(* ===== verification/AppResolverSpec.v ===== *)
(** * Names and signatures of methods: theorems on AppResolver *)

From S2P Require Import Prelude GoLang GoStd AppWire AppPairer AppParcel AppReply AppCodec AppClassLoaders AppSignatures AppSignaturesSpec AppResolver.

(** ** The answer without caches *)

Section Reference.
Context (pf : platform) (cls : gmap bytes (bytes -> option jclass)).

Definition stub_of (p i : bytes) : gmap Z bytes := match cls !! p with Some cl => stub_names cl i | None => ∅ end.

(** The name: from the system, the caller, the packages of the index, the table *)
Definition ref_name (i : bytes) (code : Z) (caller : option bytes) : bytes :=
  let others := filter (λ c, Some c <> caller) (index_lookup pf i) in
  let maps := stub_names (forName pf) i :: (match caller with Some p => [stub_of p i] | None => [] end) ++ ((λ c, stub_of c i) <$> others) in
  default (default (code_text code) (staticLookup pf i code)) (head (omap (lookup code) maps)).

Definition ref_sigs (i : bytes) (caller : option bytes) : gmap bytes MethodSignature :=
  loadInterfaceSignatures pf i caller (MkRegistry cls ∅ ∅ [] []).

Definition ref_single (i : bytes) (code : Z) (caller : option bytes) : option MethodSignature :=
  let name := ref_name i code caller in
  if HasPrefix name (str "code=") then None else Some (default (MkSignature name [] None) (ref_sigs i caller !! name)).

(** The first candidate that knows the parameters, or else the first that knows
    the method *)
Definition ref_best (i : bytes) (code : Z) (candidates : list bytes) : option MethodSignature :=
  let sigs := omap (λ p, ref_single i code (Some p)) candidates in
  match List.find (λ s, negb (bool_decide (sg_paramTypes s = []))) sigs with Some s => Some s | None => head sigs end.
End Reference.

(** ** Package names *)

Definition package_name (p : bytes) : Prop := p <> [] /\ 124 ∉ p.

Lemma bar_split p p' i i' : 124 ∉ p -> 124 ∉ p' -> p ++ str "|" ++ i = p' ++ str "|" ++ i' -> p = p' /\ i = i'.
Proof.
  change (str "|") with [124]. revert p'. induction p as [|c p IH]; intros [|c' p'] Hp Hp' E; cbn in E.
  - by injection E.
  - injection E as <- _. destruct Hp'. by left.
  - injection E as -> _. destruct Hp. by left.
  - injection E as -> E. rewrite elem_of_cons in Hp, Hp'. destruct (IH p') as [-> ->]; [tauto..|done].
Qed.

(** ** Caches that agree with their sources *)

(** No method of a class has a return type without a name. *)
Definition types_named (c : jclass) : Prop :=
  Forall (λ m, formatTypeName <$> jm_return m <> Some []) (default [] (jc_methods c)).
Definition classes_named (pf : platform) (cls : gmap bytes (bytes -> option jclass)) : Prop :=
  (forall i c, forName pf i = Some c -> types_named c) /\
  forall p cl i c, cls !! p = Some cl -> cl i = Some c -> types_named c.

Section Settled.
Context `{OrgJson} (pf : platform) (cls : gmap bytes (bytes -> option jclass)).
Context (Hindex : forall i, Forall package_name (index_lookup pf i)) (Hnamed : classes_named pf cls).

(** The loaders are these, what is kept of them is what they say, and no package
    has changed. *)
Record registry_ok (g : AppClassLoaderRegistry) : Prop := {
  ro_loaders : classLoaders g = cls;
  ro_stubs p i m : package_name p -> stubMaps g !! (p ++ str "|" ++ i) = Some m -> m = stub_of cls p i;
  ro_settled p m s : packageMeta g !! p = Some m -> packageInfo pf p = Some s -> m = s;
  ro_meta p m : packageMeta g !! p = Some m -> meta_ok m }.

(** A table of packages in which nothing is stale: what it has of an interface
    is what the classes say of it now. *)
Definition fresh (t : gmap bytes PackageData) : Prop :=
  forall p d, t !! p = Some d -> forall i m, pd_interfaces d !! i = Some m -> m = ref_sigs pf cls i (Some p).

Definition disk_fresh (disk : option bytes) : Prop := disk_ok disk /\ fresh (parseJsonFromDisk disk).

Definition op_fresh (op : WriteOp) : Prop :=
  match op with
  | Put p i ver mtime m => m = ref_sigs pf cls i (Some p) /\ meta_ok (MkMeta ver mtime) /\ sigs_ok m
  | LoadComplete t => fresh t /\ map_Forall (λ _ d, package_ok d) t
  | _ => True
  end.

Record persistent_ok (c : PersistentSignatureCache) : Prop := {
  po_get p i m : hot_get p i (ps_hot c) = Some m -> m = ref_sigs pf cls i (Some p);
  po_queue : Forall op_fresh (ps_queue c);
  po_hot : hot_ok (ps_hot c);
  po_disk : disk_fresh (ps_disk c) }.

Definition signatures_ok (c : SignatureCache) : Prop :=
  (0 < maxEntries c)%nat /\
  Forall (λ kv, kv.2 = ref_sigs pf cls kv.1.2 (if bool_decide (kv.1.1 = []) then None else Some kv.1.1)) (store c).

Record resolver_ok (r : MethodResolver) : Prop := {
  rk_registry : registry_ok (registry r);
  rk_reflection i m : reflectionCache r !! i = Some m -> m = stub_names (forName pf) i;
  rk_signatures : signatures_ok (signatureCache r);
  rk_negative : NoDup (negativeCache r).*1;
  rk_persistent : persistent_ok (persistentCache r) }.

Lemma getStubMap_spec p i g code : registry_ok g -> package_name p ->
  let '(m, g') := getStubMap p i g in
  (m ≫= lookup code) = stub_of cls p i !! code /\ registry_ok g' /\ packageMeta g' = packageMeta g.
Proof.
  intros Hg Hp. unfold getStubMap. destruct (stubMaps g !! _) as [m|] eqn:E.
  { split_and!; [|done..]. cbn. by rewrite (ro_stubs _ Hg p i m Hp E). }
  unfold stub_of. rewrite (ro_loaders _ Hg). destruct (cls !! p) as [cl|] eqn:Ep; [|split_and!; [by rewrite lookup_empty|done..]].
  case_bool_decide as Hm; [split_and!; [by rewrite Hm, lookup_empty|done..]|]. split_and!; [done| |done].
  destruct Hg as [Hl Hs Hst Hme]. constructor; cbn; [done| |done|done]. intros p' i' m' Hp' E'.
  destruct (decide (p ++ str "|" ++ i = p' ++ str "|" ++ i')) as [Eq|Hne].
  - destruct (bar_split p p' i i') as [<- <-]; [apply Hp|apply Hp'|done|]. rewrite lookup_insert_eq in E'. injection E' as <-.
    unfold stub_of. by rewrite Ep.
  - rewrite lookup_insert_ne in E' by done. by apply Hs.
Qed.

Lemma recordFailure_keeps p k v t now g : registry_ok g ->
  registry_ok (recordFailure p k v t now g) /\ packageMeta (recordFailure p k v t now g) = packageMeta g.
Proof. intros [Hl Hs Hst Hme]. by split. Qed.

Lemma prepareAsync_spec p now g : registry_ok g ->
  let '(cleared, g') := prepareAsync p (packageInfo pf p) now g in
  cleared = [] /\ registry_ok g' /\ packageMeta g' = packageMeta g.
Proof.
  intros Hg. unfold prepareAsync. destruct (packageInfo pf p) as [s|] eqn:E; [|by split; [|apply recordFailure_keeps]].
  assert (match packageMeta g !! p with Some old => bool_decide (old <> s) | None => false end = false) as ->.
  { destruct (packageMeta g !! p) as [m|] eqn:Em; [|done]. apply bool_decide_false. intros []. by apply (ro_settled _ Hg p). }
  split; [done|]. destruct (classLoaders g !! p); [done|]. unfold shouldRetry.
  destruct (lhm_get p (failedPackages g)) as [[e|] f]; [|by destruct Hg].
  destruct (_ || _); [by destruct Hg|]. by destruct (_ <=? _), Hg.
Qed.
(** ** Names *)

(** What a call to find a name leaves as it was *)
Definition same_caches (r r' : MethodResolver) : Prop :=
  negativeCache r' = negativeCache r /\ signatureCache r' = signatureCache r /\ persistentCache r' = persistentCache r /\
  packageMeta (registry r') = packageMeta (registry r).

Lemma same_caches_trans r1 r2 r3 : same_caches r1 r2 -> same_caches r2 r3 -> same_caches r1 r3.
Proof. intros (? & ? & ? & ?) (? & ? & ? & ?). split_and!; congruence. Qed.

Lemma set_registry_ok g r : resolver_ok r -> registry_ok g -> resolver_ok (set_registry g r).
Proof. intros [Hg Hr Hs Hn Hp] Hg'. constructor; cbn; [exact Hg'|exact Hr|exact Hs|exact Hn|exact Hp]. Qed.

Lemma index_name_spec i code caller l r : Forall package_name l -> resolver_ok r ->
  let '(n, r') := index_name pf i code caller l r in
  n = head (omap (λ c, stub_of cls c i !! code) (filter (λ c, Some c <> caller) l)) /\ resolver_ok r' /\ same_caches r r'.
Proof.
  intros Hl. revert r. induction Hl as [|c l Hc Hl IH]; intros r Hr; cbn [index_name]; [done|]. rewrite filter_cons.
  destruct (decide (Some c = caller)) as [Heq|Hne].
  { rewrite bool_decide_true, decide_False by auto. by apply IH. }
  rewrite bool_decide_false, decide_True by done. idtac.
  pose proof (prepareAsync_spec c (currentTimeMillis pf) (registry r) (rk_registry _ Hr)) as Hp.
  destruct (prepareAsync _ _ _ _) as [cleared g]. destruct Hp as (-> & Hg & Em). cbn [foldl].
  pose proof (getStubMap_spec c i g code Hg Hc) as Hs. cbn [registry]. destruct (getStubMap c i g) as [m g'].
  destruct Hs as (Es & Hg' & Em'). rewrite Es. cbn [omap list_omap]. destruct (stub_of cls c i !! code) as [n|].
  - split; [done|]. split; [exact (set_registry_ok g' _ (set_registry_ok g r Hr Hg) Hg')|]. split_and!; [done..|]. cbn. congruence.
  - match goal with |- context [index_name _ _ _ _ _ ?r1] => specialize (IH r1); assert (resolver_ok r1) as Hr1 by exact (set_registry_ok g' _ (set_registry_ok g r Hr Hg) Hg') end.
    specialize (IH Hr1). destruct (index_name _ _ _ _ _ _) as [n r']. destruct IH as (-> & Hr' & Hsame). split_and!; [done..|].
    eapply same_caches_trans; [|done]. split_and!; [done..|]. cbn. congruence.
Qed.

Lemma reflected_spec i r : resolver_ok r ->
  let '(m, cache) :=
    match reflectionCache r !! i with
    | Some m => (m, reflectionCache r)
    | None => let loaded := stub_names (forName pf) i in
        (loaded, if bool_decide (loaded = ∅) then reflectionCache r else <[i := loaded]> (reflectionCache r))
    end in
  m = stub_names (forName pf) i /\
  resolver_ok (MkResolver cache (negativeCache r) (signatureCache r) (registry r) (persistentCache r)).
Proof.
  intros [Hg Hr Hs Hn Hp]. destruct (reflectionCache r !! i) as [m|] eqn:E; [split; [by apply Hr|by constructor]|]. split; [done|].
  constructor; cbn; try done. intros j m. case_bool_decide; [apply Hr|]. intros [[<- <-]|[_ ?]]%lookup_insert_Some; [done|by apply Hr].
Qed.

Lemma getMethodName_spec i code caller r : (forall p, caller = Some p -> package_name p) -> resolver_ok r ->
  let '(n, r') := getMethodName pf i code caller r in
  n = ref_name pf cls i code caller /\ resolver_ok r' /\ same_caches r r'.
Proof.
  intros Hc Hr. unfold getMethodName. pose proof (reflected_spec i r Hr) as H0. cbv zeta in H0 |- *.
  match type of H0 with context [match ?x with (_, _) => _ end] => destruct x as [m cache] end.
  destruct H0 as [-> H0]. unfold ref_name. cbn [omap list_omap]. destruct (stub_names (forName pf) i !! code) as [n|]; [done|].
  set (r0 := MkResolver cache _ _ _ _) in *.
  assert (let '(own, r1) := match caller with
      | None => (None, r0)
      | Some p => let '(m, g) := getStubMap p i (registry r0) in (m ≫= lookup code, set_registry g r0) end : option bytes * MethodResolver in
    own = match caller with Some p => stub_of cls p i !! code | None => None end /\ resolver_ok r1 /\ same_caches r r1) as H1.
  { destruct caller as [p|]; [|done]. pose proof (getStubMap_spec p i (registry r0) code (rk_registry _ H0) (Hc p eq_refl)) as Hs.
    destruct (getStubMap _ _ _) as [m g]. destruct Hs as (-> & Hg & Em). split; [done|]. split; [by apply set_registry_ok|]. by split_and!. }
  match type of H1 with context [match ?x with (_, _) => _ end] => destruct x as [own r1] end.
  destruct H1 as (-> & Hr1 & S1). pose proof (index_name_spec i code caller _ r1 (Hindex i) Hr1) as H2.
  destruct (index_name _ _ _ _ _ _) as [other r2]. destruct H2 as (-> & Hr2 & S2).
  assert (forall o : list bytes, head (omap (lookup code) ((λ c, stub_of cls c i) <$> o)) = head (omap (λ c, stub_of cls c i !! code) o)) as Ef
    by (intros o; induction o as [|c o IH]; [done|]; cbn; destruct (stub_of cls c i !! code); done).
  destruct caller as [p|]; cbn [mbind option_bind app omap list_omap].
  - destruct (stub_of cls p i !! code); [done|]. rewrite Ef. destruct (head _); (split_and!; [done..|]); by eapply same_caches_trans.
  - rewrite Ef. destruct (head _); (split_and!; [done..|]); by eapply same_caches_trans.
Qed.
(** ** Signatures *)

Lemma class_signatures_named c n s : class_signatures c !! n = Some s -> sg_methodName s = n.
Proof.
  unfold class_signatures. assert (map_Forall (λ n s, sg_methodName s = n) (∅ : gmap bytes MethodSignature)) as H0 by apply map_Forall_empty.
  revert H0. generalize (∅ : gmap bytes MethodSignature) as m. induction (default [] (jc_methods c)) as [|x l IH]; intros m Hm; cbn [foldl]; [apply Hm|].
  apply IH. destruct (m !! jm_name x); [done|]. by apply map_Forall_insert_2.
Qed.

Lemma ref_sigs_named i caller n s : ref_sigs pf cls i caller !! n = Some s -> sg_methodName s = n.
Proof.
  unfold ref_sigs, loadInterfaceSignatures. destruct (List.find _ _) as [m|] eqn:E; [|cbn; by rewrite lookup_empty].
  apply find_some in E as [Hin _]. apply list_elem_of_In, list_elem_of_fmap in Hin as (c & -> & _). apply class_signatures_named.
Qed.

Lemma class_signatures_typed c : types_named c -> map_Forall (λ _ s, sg_returnType s <> Some []) (class_signatures c).
Proof.
  unfold class_signatures, types_named. generalize (map_Forall_empty (λ (_ : bytes) s, sg_returnType s <> Some [])).
  generalize (∅ : gmap bytes MethodSignature) as m. induction (default [] (jc_methods c)) as [|x l IH]; intros m Hm Hl; cbn [foldl]; [done|].
  apply list.Forall_cons in Hl as [Hx Hl]. apply IH; [|done]. destruct (m !! jm_name x); [done|]. by apply map_Forall_insert_2.
Qed.

Lemma ref_sigs_ok i caller : ref_sigs pf cls i caller <> ∅ -> sigs_ok (ref_sigs pf cls i caller).
Proof.
  intros Hne. split; [done|]. intros n s E. split; [by eapply ref_sigs_named|]. revert n s E. clear Hne.
  unfold ref_sigs, loadInterfaceSignatures. destruct (List.find _ _) as [m|] eqn:E; [|intros n s; cbn; by rewrite lookup_empty].
  apply find_some in E as [Hin _]. apply list_elem_of_In, list_elem_of_fmap in Hin as (c & -> & Hin). cbn [default].
  apply class_signatures_typed. apply list_elem_of_omap in Hin as (oc & Hin & Hid). cbn in Hid. subst oc. destruct Hnamed as [H1 H2].
  assert (forall p, (cl ← cls !! p; cl i) = Some c -> types_named c) as Hload.
  { intros p. destruct (cls !! p) as [cl|] eqn:Ep; [|done]. cbn. by eapply H2. }
  apply elem_of_cons in Hin as [Hin|[Hin|Hin]%elem_of_app]; [by eapply H1| |].
  - destruct caller as [q|]; [|by apply not_elem_of_nil in Hin]. apply list_elem_of_singleton in Hin. by apply (Hload q).
  - apply list_elem_of_fmap in Hin as (q & Hq & _). by apply (Hload q).
Qed.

◆ Task instructions ◆
Please copy the lines above from the line with "Forall (λ kv, kv.2" up to and including the line with "rk_persistent : persistent_ok", exactly as written and with nothing else.

◆ Answer below ◆
  Forall (λ kv, kv.2 = ref_sigs pf cls kv.1.2 (if bool_decide (kv.1.1 = []) then None else Some kv.1.1)) (store c).

Record resolver_ok (r : MethodResolver) : Prop := {
  rk_registry : registry_ok (registry r);
  rk_reflection i m : reflectionCache r !! i = Some m -> m = stub_names (forName pf) i;
  rk_signatures : signatures_ok (signatureCache r);
  rk_negative : NoDup (negativeCache r).*1;
  rk_persistent : persistent_ok (persistentCache r) }.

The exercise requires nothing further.